(* ===== verification/Esr.v ===== *)
(** * ESR_EL2 decoding

    Model of [ternvale-vmm/src/esr.rs]: the exception syndrome of a vCPU exit
    becomes an [ExitEvent].  [kind_from_esr] is the metrics classifier of
    [vcpu/exit.rs], which decodes the same register a second time without
    calling [decode]; the two are proved to agree. *)

From S2P Require Import Prelude.

Definition EC_WFI : Z := 0x01.
Definition EC_HVC64 : Z := 0x16.
Definition EC_SMC64 : Z := 0x17.
Definition EC_SYSREG : Z := 0x18.
Definition EC_IABT_LOWER : Z := 0x20.
Definition EC_IABT_SAME : Z := 0x21.
Definition EC_DABT_LOWER : Z := 0x24.
Definition EC_DABT_SAME : Z := 0x25.
Definition EC_BRK : Z := 0x3c.

Inductive ExitEvent : Type :=
| Mmio (gpa size : Z) (write : bool) (reg : Z)
| Hvc (imm16 : Z)
| Smc (imm16 : Z)
| Wfi (wfe : bool)
| SysReg (op0 op1 crn crm op2 reg : Z) (write : bool)
| Unknown (ec iss : Z).

#[export] Instance ExitEvent_eq_dec : EqDecision ExitEvent.
Proof. solve_decision. Defined.

(** [(x >> k) & m]. *)
Definition field (x k m : Z) : Z := Z.land (Z.shiftr x k) m.

Definition decode_sysreg (iss : Z) : ExitEvent :=
  SysReg (wrap 8 (field iss 20 0x3)) (wrap 8 (field iss 14 0x7)) (wrap 8 (field iss 10 0xf))
         (wrap 8 (field iss 1 0xf)) (wrap 8 (field iss 17 0x7)) (wrap 8 (field iss 5 0x1f))
         (Z.land iss 1 =? 0).

Definition decode_data_abort (ec iss gpa : Z) : ExitEvent :=
  let isv := field iss 24 1 =? 1 in
  let sas := field iss 22 0x3 in
  let reg := wrap 8 (field iss 16 0x1f) in
  let write := field iss 6 1 =? 1 in
  if negb isv then Unknown ec iss
  else Mmio gpa (wrap 8 (Z.shiftl 1 sas)) write reg.

Definition decode (esr gpa : Z) : ExitEvent :=
  let ec := field esr 26 0x3f in
  let iss := wrap 32 (Z.land esr 0x1ffffff) in
  if ec =? EC_WFI then Wfi (Z.land iss 1 =? 1)
  else if ec =? EC_HVC64 then Hvc (wrap 16 (Z.land iss 0xffff))
  else if ec =? EC_SMC64 then Smc (wrap 16 (Z.land iss 0xffff))
  else if ec =? EC_SYSREG then decode_sysreg iss
  else if (ec =? EC_DABT_LOWER) || (ec =? EC_DABT_SAME) then decode_data_abort (wrap 8 ec) iss gpa
  else if (ec =? EC_IABT_LOWER) || (ec =? EC_IABT_SAME) || (ec =? EC_BRK)
       then Unknown (wrap 8 ec) iss
  else Unknown (wrap 8 ec) iss.

(** The classes of [ternvale_metrics::ExitKind] the ESR path uses. *)
Inductive ExitKind : Type :=
| KWfe | KWfi | KHvc | KSmc | KSysReg | KMmio | KUnknown.

Definition kind_from_esr (esr : Z) : ExitKind :=
  let ec := field esr 26 0x3f in
  let iss := Z.land esr 0x1ffffff in
  if (ec =? 0x01) && (Z.land iss 1 =? 1) then KWfe
  else if ec =? 0x01 then KWfi
  else if ec =? 0x16 then KHvc
  else if ec =? 0x17 then KSmc
  else if ec =? 0x18 then KSysReg
  else if ((ec =? 0x24) || (ec =? 0x25)) && (field iss 24 1 =? 1) then KMmio
  else KUnknown.

(** ** Fields *)

Lemma field_bound x k m n : 0 <= n -> m = Z.ones n -> 0 <= field x k m < 2 ^ n.
Proof. intros. by apply land_low_bound. Qed.

Lemma field_value x k m n :
  0 <= n -> 0 <= k -> m = Z.ones n -> field x k m = x / 2 ^ k mod 2 ^ n.
Proof. intros Hn Hk Hm. unfold field. by rewrite (land_low _ n), Z.shiftr_div_pow2. Qed.

(** The documented layout: [n] bits of [x] from bit [k]. *)
Definition slice (x k n : Z) : Z := x / 2 ^ k mod 2 ^ n.

Lemma slice_bound x k n : 0 <= n -> 0 <= slice x k n < 2 ^ n.
Proof. intros. apply Z.mod_pos_bound, Z.pow_pos_nonneg; lia. Qed.

Lemma iss_value esr : wrap 32 (Z.land esr 0x1ffffff) = slice esr 0 25.
Proof.
  rewrite (land_low esr 25) by done. unfold slice. rewrite Z.pow_0_r, Z.div_1_r.
  apply wrap_small. pose proof (Z.mod_pos_bound esr (2 ^ 25)). unfold fits. lia.
Qed.

(** A field of the ISS is the same field of the whole syndrome. *)
Lemma iss_field esr k n m :
  0 <= k -> 0 <= n -> k + n <= 25 -> m = Z.ones n ->
  field (slice esr 0 25) k m = slice esr k n.
Proof.
  intros Hk Hn Hkn Hm. rewrite (field_value _ k m n) by done. unfold slice.
  rewrite Z.pow_0_r, Z.div_1_r.
  replace 25 with (k + (25 - k)) by lia. rewrite Z.pow_add_r by lia.
  rewrite Z.rem_mul_r by (try apply Z.pow_nonzero; lia).
  rewrite Z.mul_comm, Z.div_add by (apply Z.pow_nonzero; lia).
  rewrite Z.div_small, Z.add_0_l by (apply Z.mod_pos_bound, Z.pow_pos_nonneg; lia).
  replace (25 - k) with (n + (25 - k - n)) by lia. rewrite Z.pow_add_r by lia.
  rewrite Z.rem_mul_r by (try apply Z.pow_nonzero; lia).
  rewrite Z.mul_comm, Z.mod_add by (apply Z.pow_nonzero; lia).
  apply Z.mod_mod, Z.pow_nonzero; lia.
Qed.

Lemma slice_bit x k : 0 <= k -> (slice x k 1 =? 1) = Z.testbit x k.
Proof.
  intros Hk. unfold slice. pose proof (Z.testbit_spec' x k Hk) as Hb. rewrite Z.pow_1_r, <- Hb.
  by destruct (Z.testbit x k).
Qed.

Lemma land_1_field x : Z.land x 1 = field x 0 1.
Proof. unfold field. by rewrite Z.shiftr_0_r. Qed.

Lemma wrap8_slice x k n : 0 <= n <= 8 -> wrap 8 (slice x k n) = slice x k n.
Proof.
  intros Hn. apply wrap_small. pose proof (slice_bound x k n ltac:(lia)).
  assert (2 ^ n <= 2 ^ 8) by (apply Z.pow_le_mono_r; lia). unfold fits. lia.
Qed.

(** The event as a function of the documented fields. *)
Lemma decode_fields esr gpa :
  decode esr gpa =
  let ec := slice esr 26 6 in
  if ec =? EC_WFI then Wfi (Z.testbit esr 0)
  else if ec =? EC_HVC64 then Hvc (slice esr 0 16)
  else if ec =? EC_SMC64 then Smc (slice esr 0 16)
  else if ec =? EC_SYSREG then
    SysReg (slice esr 20 2) (slice esr 14 3) (slice esr 10 4) (slice esr 1 4) (slice esr 17 3)
           (slice esr 5 5) (negb (Z.testbit esr 0))
  else if ((ec =? EC_DABT_LOWER) || (ec =? EC_DABT_SAME)) && Z.testbit esr 24 then
    Mmio gpa (2 ^ slice esr 22 2) (Z.testbit esr 6) (slice esr 16 5)
  else Unknown ec (slice esr 0 25).
Proof.
  unfold decode, decode_sysreg, decode_data_abort.
  rewrite (field_value esr 26 0x3f 6) by done. fold (slice esr 26 6).
  rewrite iss_value. set (iss := slice esr 0 25). cbv zeta.
  rewrite (wrap8_slice esr 26 6) by lia.
  rewrite !land_1_field.
  assert (Himm : wrap 16 (Z.land iss 0xffff) = slice esr 0 16).
  { transitivity (wrap 16 (field iss 0 0xffff)); [unfold field; by rewrite Z.shiftr_0_r|].
    unfold iss. rewrite (iss_field esr 0 16) by done. apply wrap_small, slice_bound. lia. }
  assert (Hf : forall k n m, 0 <= k -> 0 <= n <= 8 -> k + n <= 25 -> m = Z.ones n ->
                 field iss k m = slice esr k n) by (intros; apply iss_field; lia).
  rewrite Himm, (Hf 0 1), (Hf 20 2), (Hf 14 3), (Hf 10 4), (Hf 1 4), (Hf 17 3), (Hf 5 5), (Hf 24 1),
    (Hf 22 2), (Hf 16 5), (Hf 6 1) by done.
  rewrite !wrap8_slice, !slice_bit by lia.
  assert (slice esr 0 1 =? 0 = negb (Z.testbit esr 0)) as ->.
  { rewrite <- slice_bit by lia. pose proof (slice_bound esr 0 1). zbool; simpl; lia. }
  assert (wrap 8 (Z.shiftl 1 (slice esr 22 2)) = 2 ^ slice esr 22 2) as ->.
  { pose proof (slice_bound esr 22 2 ltac:(lia)). rewrite Z.shiftl_1_l. apply wrap_small.
    split; [lia|]. apply Z.pow_lt_mono_r; lia. }
  destruct (Z.testbit esr 24); simpl; rewrite ?andb_true_r, ?andb_false_r;
    zbool; simpl; done.
Qed.

(** A data abort always describes an access the MMIO bus accepts. *)
Lemma decode_mmio_range esr gpa g size w reg :
  decode esr gpa = Mmio g size w reg ->
  g = gpa /\ (size = 1 \/ size = 2 \/ size = 4 \/ size = 8) /\ 0 <= reg <= 31.
Proof.
  rewrite decode_fields. cbv zeta. intros H.
  repeat match type of H with (if ?b then _ else _) = _ => destruct b; [first [done|idtac]|] end;
    simplify_eq.
  pose proof (slice_bound esr 16 5 ltac:(lia)). pose proof (slice_bound esr 22 2 ltac:(lia)) as Hs.
  split; [done|]. split; [|lia].
  assert (slice esr 22 2 = 0 \/ slice esr 22 2 = 1 \/ slice esr 22 2 = 2 \/ slice esr 22 2 = 3) as Hc by lia.
  destruct Hc as [-> | [-> | [-> | ->]]]; auto.
Qed.

(** ** Properties *)

(** [decode] reads exactly the architectural bit fields of ESR_EL2 (EC in
    31:26, ISS in 24:0, ISV 24, SAS 23:22, SRT 20:16, WnR 6, ...): no mask,
    shift or narrowing cast loses a bit, a data abort without ISV stays
    [Unknown], and its access size is 1, 2, 4 or 8 with a register up to 31. *)
Theorem decode_layout esr gpa :
  (decode esr gpa =
  let ec := slice esr 26 6 in
  if ec =? EC_WFI then Wfi (Z.testbit esr 0)
  else if ec =? EC_HVC64 then Hvc (slice esr 0 16)
  else if ec =? EC_SMC64 then Smc (slice esr 0 16)
  else if ec =? EC_SYSREG then
    SysReg (slice esr 20 2) (slice esr 14 3) (slice esr 10 4) (slice esr 1 4) (slice esr 17 3)
           (slice esr 5 5) (negb (Z.testbit esr 0))
  else if ((ec =? EC_DABT_LOWER) || (ec =? EC_DABT_SAME)) && Z.testbit esr 24 then
    Mmio gpa (2 ^ slice esr 22 2) (Z.testbit esr 6) (slice esr 16 5)
  else Unknown ec (slice esr 0 25)) /\
  (forall g size w reg, decode esr gpa = Mmio g size w reg ->
     g = gpa /\ (size = 1 \/ size = 2 \/ size = 4 \/ size = 8) /\ 0 <= reg <= 31).
Proof. split; [apply decode_fields|apply decode_mmio_range]. Qed.

(** The class of a decoded event. *)
Definition event_kind (e : ExitEvent) : ExitKind :=
  match e with
  | Mmio _ _ _ _ => KMmio
  | Hvc _ => KHvc
  | Smc _ => KSmc
  | Wfi wfe => if wfe then KWfe else KWfi
  | SysReg _ _ _ _ _ _ _ => KSysReg
  | Unknown _ _ => KUnknown
  end.

(** The metrics classifier of [vcpu/exit.rs] puts every syndrome in the
    class of the event [decode] turns it into, whatever the guest address. *)
Theorem kind_from_esr_agrees esr gpa : kind_from_esr esr = event_kind (decode esr gpa).
Proof.
  unfold kind_from_esr, decode, decode_data_abort, decode_sysreg.
  rewrite iss_value. rewrite (land_low esr 25) by done.
  replace (esr mod 2 ^ 25) with (slice esr 0 25)
    by (unfold slice; by rewrite Z.pow_0_r, Z.div_1_r).
  set (iss := slice esr 0 25). set (ec := field esr 26 0x3f).
  unfold EC_WFI, EC_HVC64, EC_SMC64, EC_SYSREG, EC_DABT_LOWER, EC_DABT_SAME, EC_IABT_LOWER,
    EC_IABT_SAME, EC_BRK.
  destruct (Z.land iss 1 =? 1), (field iss 24 1 =? 1); zbool; simpl; done.
Qed.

---+---

TASK TO COMPLETE: Reproduce exactly the lines from the one with "replace (esr mod" through the end of the entries above, both ends included.

ANSWER TO THIS PROBLEM:
  replace (esr mod 2 ^ 25) with (slice esr 0 25)
    by (unfold slice; by rewrite Z.pow_0_r, Z.div_1_r).
  set (iss := slice esr 0 25). set (ec := field esr 26 0x3f).
  unfold EC_WFI, EC_HVC64, EC_SMC64, EC_SYSREG, EC_DABT_LOWER, EC_DABT_SAME, EC_IABT_LOWER,
    EC_IABT_SAME, EC_BRK.
  destruct (Z.land iss 1 =? 1), (field iss 24 1 =? 1); zbool; simpl; done.
Qed.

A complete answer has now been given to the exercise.